Cronache

La scelta di Dino malato di Sla Farsi addormentare per morire

Aveva 71 anni e lottava dal 2012 contro la malattia Per togliersi la vita ha scelto una sedazione profonda

La scelta di Dino malato di Sla Farsi addormentare per morire

Avrebbe compiuto 71 anni il primo marzo, Dino Bettamin. Da cinque era malato di Sla e ha deciso di lasciarsi andare, morendo dolcemente. Semplicemente addormentandosi. Per sempre.

È il primo caso in Italia di «sedazione profonda», detta anche palliativa o terminale, che viene somministrata a un malato di Sla. Bettamin che faceva il macellaio di professione, era di Montebelluna, in provincia di Treviso, e lunedì pomeriggio è morto. Una sofferenza troppo forte, la sua, per una malattia comparsa nel 2012 e che lentamente l'aveva consumato. Due anni fa era arrivato a pesare 38 chili, poi si era ripreso raggiungendo i 62, ma la Sla non lascia scampo.

Una malattia neurodegenerativa che a poco a poco assorbe e mangia le parti del corpo.
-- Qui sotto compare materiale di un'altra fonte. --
(** * libdmtx encoding core (dmtxencodescheme.c): scheme rules

    A shallow embedding of the scheme encoders of [dmtxencodescheme.c]
    and the properties of the encoding core that are checked against it.

    Conventions of the embedding.

    - [DmtxByte] ([unsigned char]) is [Byte.byte]; the implicit
      conversions between [DmtxByte] and [int] are written out as
      [Z_of_byte] and [byte_of_Z] (reduction modulo 256).
    - [int] is [Z].  Every [int] of this file is a length, a count, a
      position or a symbol size index, bounded by the buffer capacities,
      so no [int] overflow is modelled.  [/] and [%] are [Z.quot] and
      [Z.rem] (C truncates towards zero).
    - A [DmtxByteList] is the C struct: a length, a capacity and a pointer
      [b] into the memory [Mem], which maps allocated arrays to their
      cells.  Two byte lists with the same [b] alias.
    - A function taking [DmtxEncodeStream *stream] is a computation over
      the state made of the memory and the pointed stream struct.  [None]
      is abnormal termination: a failed [assert], an access outside an
      array, or a loop that ran out of fuel. *)

From Stdlib Require Import ZArith Lia.
From Stdlib.Strings Require Import Byte.
From stdpp Require Import base option gmap list.

Local Open Scope Z_scope.

(** ** Bytes *)

Definition Z_of_byte (x : byte) : Z := Z.of_N (Byte.to_N x).

Definition byte_of_Z (z : Z) : byte :=
  match Byte.of_N (Z.to_N (z mod 256)) with
  | Some x => x
  | None => x00
  end.

(** ** Constants of dmtx.h *)

(** Modelled from the spec: the constants and enumerations of dmtx.h,
    which the encoder file includes.  The codeword constants are those of
    the table of wire-visible constants; the schemes and the statuses are
    the ones the data model lists; [DmtxUndefined] is the [int] that
    stands for "no value". *)
Definition DmtxUndefined : Z := -1.

Inductive DmtxPassFail := DmtxFail | DmtxPass.

Inductive DmtxStatus :=
  | DmtxStatusEncoding
  | DmtxStatusComplete
  | DmtxStatusInvalid
  | DmtxStatusFatal.

Inductive DmtxScheme :=
  | DmtxSchemeAscii
  | DmtxSchemeC40
  | DmtxSchemeText
  | DmtxSchemeX12
  | DmtxSchemeEdifact
  | DmtxSchemeBase256.

Inductive DmtxUnlatch := DmtxUnlatchExplicit | DmtxUnlatchImplicit.

Global Instance DmtxStatus_eq_dec : EqDecision DmtxStatus.
Proof. solve_decision. Defined.

Global Instance DmtxScheme_eq_dec : EqDecision DmtxScheme.
Proof. solve_decision. Defined.

Global Instance DmtxUnlatch_eq_dec : EqDecision DmtxUnlatch.
Proof. solve_decision. Defined.

Global Instance DmtxPassFail_eq_dec : EqDecision DmtxPassFail.
Proof. solve_decision. Defined.

Definition DmtxValueAsciiPad : Z := 129.
Definition DmtxValueAsciiUpperShift : Z := 235.
Definition DmtxValueC40Latch : Z := 230.
Definition DmtxValueTextLatch : Z := 239.
Definition DmtxValueX12Latch : Z := 238.
Definition DmtxValueEdifactLatch : Z := 240.
Definition DmtxValueBase256Latch : Z := 231.
Definition DmtxValueCTXUnlatch : Z := 254.
Definition DmtxValueEdifactUnlatch : Z := 31.
Definition DmtxValueCTXShift1 : Z := 0.
Definition DmtxValueCTXShift2 : Z := 1.
Definition DmtxValueCTXShift3 : Z := 2.

(** Modelled from the spec: the reason tag [DmtxChannelUnsupportedChar]
    is declared outside this file; only its being a diagnostic tag
    matters, its value is taken to be 1. *)
Definition DmtxChannelUnsupportedChar : Z := 1.

(** Modelled from the spec: the macro [ISDIGIT] of dmtxstatic.h, the test
    for a decimal digit character ['0'..'9']. *)
Definition ISDIGIT (n : Z) : bool := (47 <? n) && (n <? 58).

(** ** Memory and byte lists *)

Definition loc := nat.

Abbreviation Mem := (gmap loc (list byte)).

Record DmtxByteList := mkByteList {
  length : Z;
  capacity : Z;
  b : loc
}.

Definition load (m : Mem) (p : loc) (i : Z) : option byte :=
  if i <? 0 then None
  else match m !! p with
       | Some cells => cells !! Z.to_nat i
       | None => None
       end.

Definition store (m : Mem) (p : loc) (i : Z) (v : byte) : option Mem :=
  if i <? 0 then None
  else match m !! p with
       | Some cells =>
           if decide (Z.to_nat i < List.length cells)%nat
           then Some (<[p := <[Z.to_nat i := v]> cells]> m)
           else None
       | None => None
       end.

(** The bytes a list holds: the first [length] cells of its array. *)
Definition bytes_of (m : Mem) (l : DmtxByteList) : list byte :=
  take (Z.to_nat (length l)) (default [] (m !! b l)).

(** Modelled from the spec: [dmtxByteListBuild] and
    [dmtxByteListHasCapacity] of dmtxbytelist.c.  A list built over a
    storage array is empty and bounded by the capacity given; it has
    capacity while it holds fewer bytes than that. *)
Definition dmtxByteListBuild (storage : loc) (capacity : Z) : DmtxByteList :=
  {| length := 0; capacity := capacity; b := storage |}.

Definition dmtxByteListHasCapacity (l : DmtxByteList) : bool :=
  length l <? capacity l.

(** Modelled from the spec: [dmtxByteListPush] of dmtxbytelist.c, which
    appends one value to a bounded list.  The spec does not define a push
    on a full list; it is abnormal termination here. *)
Definition dmtxByteListPush (l : DmtxByteList) (value : byte) (m : Mem)
  : option (DmtxByteList * Mem) :=
  if dmtxByteListHasCapacity l then
    match store m (b l) (length l) value with
    | Some m' =>
        Some ({| length := length l + 1; capacity := capacity l; b := b l |}, m')
    | None => None
    end
  else None.

(** ** The encode stream *)

Record DmtxEncodeStream := mkStream {
  currentScheme : DmtxScheme;
  inputNext : Z;
  outputChainValueCount : Z;
  outputChainWordCount : Z;
  reason : Z;
  sizeIdx : Z;
  status : DmtxStatus;
  input : DmtxByteList;
  output : DmtxByteList
}.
Quando le gambe e la schiena non hanno più retto, non si è perso d'animo e ha continuato a uscire con la moglie Maria, usando la carrozzina e il respiratore. «Mio marito era lucido, ha fatto la sua scelta ha detto la moglie e noi gli siamo stati accanto». Dal 2015 Dino Bettamin era seguito da Cura con Cura, una società privata che gli forniva assistenza domiciliare. Lui, dopo l'ennesima crisi respiratoria, aveva capito che gli restava poco tempo; soffriva, come dicono gli infermieri che lo seguivano, di uno stato di angoscia non più gestibile. Aveva chiesto di essere sedato e di dormire fino alla morte, per sempre. «Una chiara richiesta di sedazione basata su un chiaro sintomo refrattario hanno spiegato gli infermieri della società - dato da un'angoscia incoercibile anche con farmaci e trattamenti psicologici, nonostante tutta l'umanità e la professionalità con cui è stato assistito nelle varie fasi della patologia».

Dopo una prima sedazione palliativa quindi si è andati avanti con altre somministrazioni. La sera del 5 febbraio la guardia medica ha aumentato il dosaggio del sedativo che già Dino assumeva via flebo e il giorno dopo la dottoressa che lo seguiva a domicilio ha cominciato a somministrare gli altri farmaci del protocollo. «Non ha chiesto fa sapere al Corriere del Veneto l'infermiera che lo seguiva a casa di spegnere il respiratore nonostante la legge lo consenta nei casi di sedazione profonda; anzi, lo terrorizzava l'ipotesi di morire soffocato. Ha optato per una scelta in linea con la legge, la bioetica e la sua grande fede. Nonostante le gravi crisi respiratorie, ha vissuto con dignità fino al 6 gennaio, giorno della sua ultima cioccolata calda bevuta ad Asolo con i familiari. Poi ha concluso l'infermiera la stanchezza e la depressione l'hanno sopraffatto e ha iniziato a contrastare le macchine. Da lì la sua richiesta».

La sedazione profonda si ha nei casi in cui non c'è più niente da fare. Si sospendono le terapie e si cessa anche la nutrizione assistita, come in questo caso. Così lunedì quando la moglie lo ha rassicurato dicendogli che aveva fatto tutto quello che le aveva chiesto di fare, Dino si è addormentato. La figlia Agnese ha espresso questo desiderio: «Lasciateci nel nostro lutto per rispetto nei confronti di mia madre e della memoria di mio padre che non c'è più».

E proprio ieri in Commissione Affari sociali alla Camera era in corso una discussione sul trattamento di fine vita: il rapporto tra la volontà del paziente e i doveri del medico.